- [Problem to solve]:
When the string "memory" is part of a line below, that line should be copied.
======== Provided material
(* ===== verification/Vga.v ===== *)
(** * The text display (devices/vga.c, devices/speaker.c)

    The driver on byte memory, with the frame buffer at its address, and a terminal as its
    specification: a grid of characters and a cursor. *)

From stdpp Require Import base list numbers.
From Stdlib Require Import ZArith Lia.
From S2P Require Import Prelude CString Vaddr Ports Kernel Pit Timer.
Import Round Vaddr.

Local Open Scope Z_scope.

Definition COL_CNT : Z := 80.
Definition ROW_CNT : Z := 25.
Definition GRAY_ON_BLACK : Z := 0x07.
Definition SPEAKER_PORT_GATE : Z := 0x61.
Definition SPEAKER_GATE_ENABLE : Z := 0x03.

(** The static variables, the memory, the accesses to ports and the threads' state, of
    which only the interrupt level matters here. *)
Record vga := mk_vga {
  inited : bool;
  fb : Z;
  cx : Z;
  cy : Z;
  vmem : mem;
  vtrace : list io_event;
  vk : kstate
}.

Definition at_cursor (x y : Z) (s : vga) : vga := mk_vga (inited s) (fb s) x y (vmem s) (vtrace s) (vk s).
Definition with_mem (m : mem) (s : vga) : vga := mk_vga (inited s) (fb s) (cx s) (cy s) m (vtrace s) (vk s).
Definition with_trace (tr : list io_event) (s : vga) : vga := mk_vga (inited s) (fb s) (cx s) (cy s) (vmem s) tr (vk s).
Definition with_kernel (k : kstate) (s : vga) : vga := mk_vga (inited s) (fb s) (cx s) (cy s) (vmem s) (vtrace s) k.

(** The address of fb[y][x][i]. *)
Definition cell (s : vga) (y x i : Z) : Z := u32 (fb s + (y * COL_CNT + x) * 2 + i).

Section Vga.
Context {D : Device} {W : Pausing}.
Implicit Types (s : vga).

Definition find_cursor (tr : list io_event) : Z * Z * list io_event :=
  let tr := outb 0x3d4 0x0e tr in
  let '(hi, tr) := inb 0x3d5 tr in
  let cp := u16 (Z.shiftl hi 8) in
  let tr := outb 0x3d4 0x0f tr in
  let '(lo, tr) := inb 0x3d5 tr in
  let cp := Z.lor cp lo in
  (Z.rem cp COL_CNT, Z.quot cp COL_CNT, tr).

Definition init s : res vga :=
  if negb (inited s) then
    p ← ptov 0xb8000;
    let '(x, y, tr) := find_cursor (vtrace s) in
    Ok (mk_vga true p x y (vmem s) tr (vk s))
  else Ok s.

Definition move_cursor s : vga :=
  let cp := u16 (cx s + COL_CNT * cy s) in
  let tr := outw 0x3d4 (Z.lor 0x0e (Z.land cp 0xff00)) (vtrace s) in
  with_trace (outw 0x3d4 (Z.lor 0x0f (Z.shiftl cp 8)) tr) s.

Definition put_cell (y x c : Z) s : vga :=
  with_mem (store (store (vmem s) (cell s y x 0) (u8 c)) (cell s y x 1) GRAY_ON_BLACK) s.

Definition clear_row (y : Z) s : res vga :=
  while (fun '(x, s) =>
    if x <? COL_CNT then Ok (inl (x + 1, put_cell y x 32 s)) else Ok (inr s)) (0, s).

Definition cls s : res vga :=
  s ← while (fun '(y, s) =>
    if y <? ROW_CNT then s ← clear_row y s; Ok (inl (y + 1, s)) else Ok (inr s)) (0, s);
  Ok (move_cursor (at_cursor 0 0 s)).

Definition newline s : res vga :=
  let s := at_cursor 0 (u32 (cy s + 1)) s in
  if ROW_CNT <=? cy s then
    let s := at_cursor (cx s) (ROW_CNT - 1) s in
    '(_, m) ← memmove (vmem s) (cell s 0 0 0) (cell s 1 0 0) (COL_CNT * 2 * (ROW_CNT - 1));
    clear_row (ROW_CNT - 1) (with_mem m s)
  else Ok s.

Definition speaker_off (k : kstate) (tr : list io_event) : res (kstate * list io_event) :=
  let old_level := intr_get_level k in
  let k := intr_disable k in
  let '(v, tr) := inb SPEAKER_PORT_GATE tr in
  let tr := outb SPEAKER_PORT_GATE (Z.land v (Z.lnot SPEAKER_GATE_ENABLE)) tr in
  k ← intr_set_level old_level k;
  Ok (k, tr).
================
- [Result below]:
    The driver on byte memory, with the frame buffer at its address, and a terminal as its
(** The static variables, the memory, the accesses to ports and the threads' state, of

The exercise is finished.